I will probably end up rolling my own with Linux and Zoneminder.

------
lightstalker
Would also be interested in responses in this. Local electronics store sells
some KGuard combo packs such as
[http://www.kguardsecurity.com/us/p/ns801-4cw214h/](http://www.kguardsecurity.com/us/p/ns801-4cw214h/),
but it would be great to hear from the experiences of others.

------
runjake
Depending on your timeline, the AirVision stuff from ubnt.com might eventually
meet your goals. Their line currently doesn't do night vision, but it's
supposedly on the way Any Day Now(tm).

It's pretty flexible, good software, good motion detection, etc.

------
dm2
[http://www.amazon.com/s/?url=search-
alias%3Delectronics&fiel...](http://www.amazon.com/s/?url=search-
alias%3Delectronics&field-keywords=outdoor%20wireless%20camera)
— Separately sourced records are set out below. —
(* ===== verification/ApiServer.v ===== *)
(** * The API server

    Models the servers of [internal/api/server.go] with what they are made of: the values in
    the context of a request ([internal/api/ctx/ctx.go]), the gRPC interceptors
    ([internal/api/middlewares/grpc_interceptors.go]), the gateway from HTTP to the gRPC
    handlers ([internal/api/types/api_server.pb.gw.go]), the routes, the web socket with its
    goroutines ([internal/api/http/api_ws.go], [middlewares/hijacked_conn_closer.go]) and the
    start of the server ([cmd/service/run/api.go]).

    The decoding of a body and of a number in a path are parameters. *)

From S2P Require Import Prelude Core Deposits Fetcher Withdrawal Mechanism Intake Service.
#[local] Open Scope Z_scope.

(** ** api/ctx *)

Inductive ctxKey := dbKey | loggerKey | clientsKey | processorKey | coreConnectorKey | healthCheckerKey.
#[export] Instance ctxKey_eq_dec : EqDecision ctxKey.
Proof. solve_decision. Defined.

(** [deposit.Fetcher]: its clients and its core. *)
Record FetcherOf := { ft_clients : Repository; ft_core : BridgeCore }.

(** [health.Checker]: the results of the checks, in the order in which they are reported. *)
Definition CheckerOf : Type := list (string * option string).

Inductive CtxValue :=
| VDB | VLogger | VClients (r : Repository) | VFetcher (f : FetcherOf) | VCore (c : BridgeCore)
| VHealth (h : CheckerOf).

(** [context.WithValue]: the newest value first. *)
Definition Ctx : Type := list (ctxKey * CtxValue).
Definition Extender : Type := Ctx → Ctx.

Fixpoint Value (k : ctxKey) (c : Ctx) : option CtxValue :=
  match c with
  | [] => None
  | (k', v) :: c' => if bool_decide (k = k') then Some v else Value k c'
  end.

Definition DBProvider : Extender := λ c, (dbKey, VDB) :: c.
Definition LoggerProvider : Extender := λ c, (loggerKey, VLogger) :: c.
Definition ClientsProvider (cr : Repository) : Extender := λ c, (clientsKey, VClients cr) :: c.
Definition FetcherProvider (f : FetcherOf) : Extender := λ c, (processorKey, VFetcher f) :: c.
Definition CoreConnectorProvider (x : BridgeCore) : Extender := λ c, (coreConnectorKey, VCore x) :: c.
Definition HealthCheckerProvider (h : CheckerOf) : Extender := λ c, (healthCheckerKey, VHealth h) :: c.

(** The type assertions panic on a value that is absent. *)
Definition ctx_DB (c : Ctx) : res unit := match Value dbKey c with Some VDB => Ok tt | _ => Panic end.
Definition ctx_Logger (c : Ctx) : res unit :=
  match Value loggerKey c with Some VLogger => Ok tt | _ => Panic end.
Definition ctx_Clients (c : Ctx) : res Repository :=
  match Value clientsKey c with Some (VClients r) => Ok r | _ => Panic end.
Definition ctx_Fetcher (c : Ctx) : res FetcherOf :=
  match Value processorKey c with Some (VFetcher f) => Ok f | _ => Panic end.
Definition ctx_CoreConnector (c : Ctx) : res BridgeCore :=
  match Value coreConnectorKey c with Some (VCore x) => Ok x | _ => Panic end.
Definition ctx_HealthChecker (c : Ctx) : res CheckerOf :=
  match Value healthCheckerKey c with Some (VHealth h) => Ok h | _ => Panic end.

(** ** The handlers, with the values of their context *)

(** What the server writes to its log. *)
Inductive LogEntry := LogStarted (m : string) | LogFinished (m : string) (status : option Code)
                    | LogPanicked (m : string).

Section server.
Context {St : Type} `{!DepositsQ St}.

(** The database and the log. *)
Record World := { w_db : St; w_log : list LogEntry }.
Definition log (e : LogEntry) (w : World) : World := {| w_db := w_db w; w_log := w_log w ++ [e] |}.
Definition with_db (s : St) (w : World) : World := {| w_db := s; w_log := w_log w |}.

Definition Handler (A : Type) : Type := Ctx → World → World * Reply A.
Definition Interceptor : Type := ∀ A, Handler A → Handler A.

Definition handled {A B} (r : res A) (k : A → World → World * Reply B) (w : World) : World * Reply B :=
  match r with Ok a => k a w | Err _ => (w, RStatus Internal "internal error") | Panic => (w, RPanic) end.

(** The submission after the values of the context are read. *)
Definition submit_with (clients : Repository) (fetcher : FetcherOf) (core : BridgeCore)
    (i : MsgDepositIdentifier) (s : St) : St * Reply unit :=
  match GetDepositInfo (H:=core) i with
  | Panic => (s, RPanic)
  | Err _ => (s, RStatus Internal "internal error")
  | Ok (Some _) => (s, RStatus AlreadyExists "deposit already exists")
  | Ok None =>
      let id := ToDbIdentifier i in
      match q_Get id s with
      | Some _ => (s, RStatus AlreadyExists "deposit already exists")
      | None =>
          match FetchDeposit (H:=ft_core fetcher) (ft_clients fetcher) id with
          | Panic => (s, RPanic)
          | Err e =>
              if ChainErrors.IsPendingDepositError e
              then (s, RStatus FailedPrecondition "deposit pending")
              else if ChainErrors.IsInvalidDepositError e || CoreErrors.IsInvalidDepositError e
              then (fst (q_Insert (invalid_deposit id) s), RStatus InvalidArgument "invalid deposit")
              else (s, RStatus Internal "internal error")
          | Ok deposit =>
              match q_Insert deposit s with
              | (s', Ok _) => (s', ROk tt)
              | (s', Err e) =>
                  (s', if errors_Is e ErrAlreadySubmitted
                       then RStatus AlreadyExists "transaction already submitted"
                       else RStatus Internal "internal error")
              | (s', Panic) => (s', RPanic)
              end
          end
      end
  end.

Definition api_SubmitWithdrawal (identifier : option MsgDepositIdentifier) : Handler unit := λ c w,
  match ValidateIdentifier identifier with
  | Ok _ =>
      handled (ctx_Clients c) (λ clients,
      handled (ctx_DB c) (λ _,
      handled (ctx_Logger c) (λ _,
      handled (ctx_Fetcher c) (λ fetcher,
      handled (ctx_CoreConnector c) (λ core w,
        match validated clients identifier with
        | ROk i => let '(s, r) := submit_with clients fetcher core i (w_db w) in (with_db s w, r)
        | RStatus code m => (w, RStatus code m)
        | RPanic => (w, RPanic)
        end))))) w
  | _ => (w, RStatus InvalidArgument "invalid identifier")
  end.

Definition api_CheckWithdrawal (identifier : option MsgDepositIdentifier) : Handler CheckWithdrawalResponse := λ c w,
  match ValidateIdentifier identifier with
  | Ok _ =>
      handled (ctx_DB c) (λ _,
      handled (ctx_Logger c) (λ _,
      handled (ctx_Clients c) (λ clients w, (w, CheckWithdrawal clients identifier (w_db w))))) w
  | _ => (w, RStatus InvalidArgument "invalid identifier")
  end.

(** ** api/middlewares *)

Definition ContextExtenderInterceptor (extenders : list Extender) : Interceptor := λ _ handler c w,
  handler (foldl (λ c extend, extend c) c extenders) w.

(** [status.Code(err)]; a panic of the handler passes by. *)
Definition LoggerInterceptor (method : string) : Interceptor := λ _ handler c w,
  let '(w', r) := handler c (log (LogStarted method) w) in
  match r with
  | ROk _ => (log (LogFinished method None) w', r)
  | RStatus code _ => (log (LogFinished method (Some code)) w', r)
  | RPanic => (w', r)
  end.

Definition RecoveryInterceptor (method : string) : Interceptor := λ _ handler c w,
  let '(w', r) := handler c w in
  match r with
  | RPanic => (log (LogPanicked method) w', RStatus Internal "internal server error")
  | _ => (w', r)
  end.

(** [grpc.ChainUnaryInterceptor]: the first one is the outermost. *)
Definition ChainUnaryInterceptor (l : list Interceptor) : Interceptor :=
  λ A handler, foldr (λ i h, i A h) handler l.

(** The P2P server has an interceptor of its own, which does the same, and no other one. *)
Definition p2p_RecoveryInterceptor : string → Interceptor := RecoveryInterceptor.
Definition p2p_call {A} (method : string) (handler : Handler A) (w : World) : World * Reply A :=
  ChainUnaryInterceptor [p2p_RecoveryInterceptor method] A handler [] w.

(** ** server.go *)

Record Server := { srv_clients : Repository; srv_processor : FetcherOf; srv_connector : BridgeCore }.

Definition grpcInterceptors (s : Server) (method : string) : list Interceptor :=
  [ContextExtenderInterceptor [LoggerProvider; DBProvider; ClientsProvider (srv_clients s);
     FetcherProvider (srv_processor s); CoreConnectorProvider (srv_connector s)];
   LoggerInterceptor method; RecoveryInterceptor method].

Definition SubmitMethod : string := "/api.API/SubmitWithdrawal".
Definition CheckMethod : string := "/api.API/CheckWithdrawal".

(** A call of the gRPC server, which starts from an empty context. *)
Definition grpc_call {A} (s : Server) (method : string) (handler : Handler A) (w : World) : World * Reply A :=
  ChainUnaryInterceptor (grpcInterceptors s method) A handler [] w.

Definition grpc_Submit (s : Server) (i : option MsgDepositIdentifier) : World → World * Reply unit :=
  grpc_call s SubmitMethod (api_SubmitWithdrawal i).
Definition grpc_Check (s : Server) (i : option MsgDepositIdentifier) :
    World → World * Reply CheckWithdrawalResponse :=
  grpc_call s CheckMethod (api_CheckWithdrawal i).

End server.
Arguments World : clear implicits.
Arguments Handler : clear implicits.
Arguments Interceptor : clear implicits.

(** ** The gateway *)

(** [Decode] of the body: a message, no body ([io.EOF]), or an error. *)
Inductive BodyResult := Decoded (i : MsgDepositIdentifier) | BodyEOF | BodyError (text : string).

Class GatewayLib := {
  DecodeBody : string → BodyResult;
  (** [runtime.Int64] *)
  runtime_Int64 : string → option Z }.

(** What a client sees over HTTP: the handlers' replies, an error of the gateway's with its
    gRPC code, a problem, or the 404 of a path that is not routed. *)
Inductive Problem := BadRequest | InternalError | ProblemNotFound.
Inductive HttpResponse :=
| RespSubmitted | RespChecked (r : CheckWithdrawalResponse) | RespError (code : Code) (msg : string)
| RespProblem (p : Problem) | RespUpgraded (d : Deposit) | RespHealth (available : bool) (r : Service.Response)
| RespStatic | RespNoRoute | RespPanic.

Inductive Method := GET | POST | OtherMethod.
#[export] Instance Method_eq_dec : EqDecision Method.
Proof. solve_decision. Defined.

Record HttpRequest := {
  hr_method : Method; hr_path : list string; hr_body : string;
  (** [upgrader.Upgrade] *)
  hr_upgrade : bool }.

Section http.
Context {St : Type} `{!DepositsQ St, !GatewayLib}.

Definition zero_identifier : MsgDepositIdentifier := {| md_TxHash := ""; md_TxNonce := 0; md_ChainId := "" |}.

Definition local_request_API_SubmitWithdrawal_0 (body : string) : Handler St unit := λ c w,
  match DecodeBody body with
  | BodyError text => (w, RStatus InvalidArgument text)
  | Decoded i => api_SubmitWithdrawal (Some i) c w
  | BodyEOF => api_SubmitWithdrawal (Some zero_identifier) c w
  end.

(** [runtime.String] returns its argument. *)
Definition local_request_API_CheckWithdrawal_0 (pathParams : gmap string string) :
    Handler St CheckWithdrawalResponse := λ c w,
  match pathParams !! "chain_id"%string with
  | None => (w, RStatus InvalidArgument "missing parameter chain_id")
  | Some chainId =>
      match pathParams !! "tx_hash"%string with
      | None => (w, RStatus InvalidArgument "missing parameter tx_hash")
      | Some txHash =>
          match pathParams !! "tx_nonce"%string with
          | None => (w, RStatus InvalidArgument "missing parameter tx_nonce")
          | Some val =>
              match runtime_Int64 val with
              | None => (w, RStatus InvalidArgument "type mismatch, parameter: tx_nonce")
              | Some txNonce =>
                  api_CheckWithdrawal
                    (Some {| md_TxHash := txHash; md_TxNonce := txNonce; md_ChainId := chainId |}) c w
              end
          end
      end
  end.

Definition check_params (chainId txHash txNonce : string) : gmap string string :=
  {["chain_id"%string := chainId; "tx_hash"%string := txHash; "tx_nonce"%string := txNonce]}.

(** [runtime.HTTPError] or the forwarded message. *)
Definition forward {A} (ok : A → HttpResponse) (r : World St * Reply A) : World St * HttpResponse :=
  match r with
  | (w, ROk a) => (w, ok a)
  | (w, RStatus code m) => (w, RespError code m)
  | (w, RPanic) => (w, RespPanic)
  end.

(** [RegisterAPIHandlerServer]: the patterns and their handlers. *)
Definition gateway (r : HttpRequest) (c : Ctx) (w : World St) : World St * HttpResponse :=
  match hr_method r, hr_path r with
  | POST, ["submit"%string] =>
      forward (λ _, RespSubmitted) (local_request_API_SubmitWithdrawal_0 (hr_body r) c w)
  | GET, ["check"%string; chainId; txHash; txNonce] =>
      forward RespChecked (local_request_API_CheckWithdrawal_0 (check_params chainId txHash txNonce) c w)
  | _, _ => (w, RespNoRoute)
  end.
Prices range from $35 to $140

------
nimajalali
Mobotix makes great cameras. Not the cheapest but their cameras have an
onboard computer which allows them to operate independently. Send emails,
upload to ftp, etc...

------
nakedrobot2
what kind of lens? should it zoom? should it be pannable and zoomable over the
internet?

what resolution? VGA? full HD? 2.5K?

motion detection?

microphone?

two-way microphone? (i.e. you can yell at the intruder in your kitchen from
the comfort of your office)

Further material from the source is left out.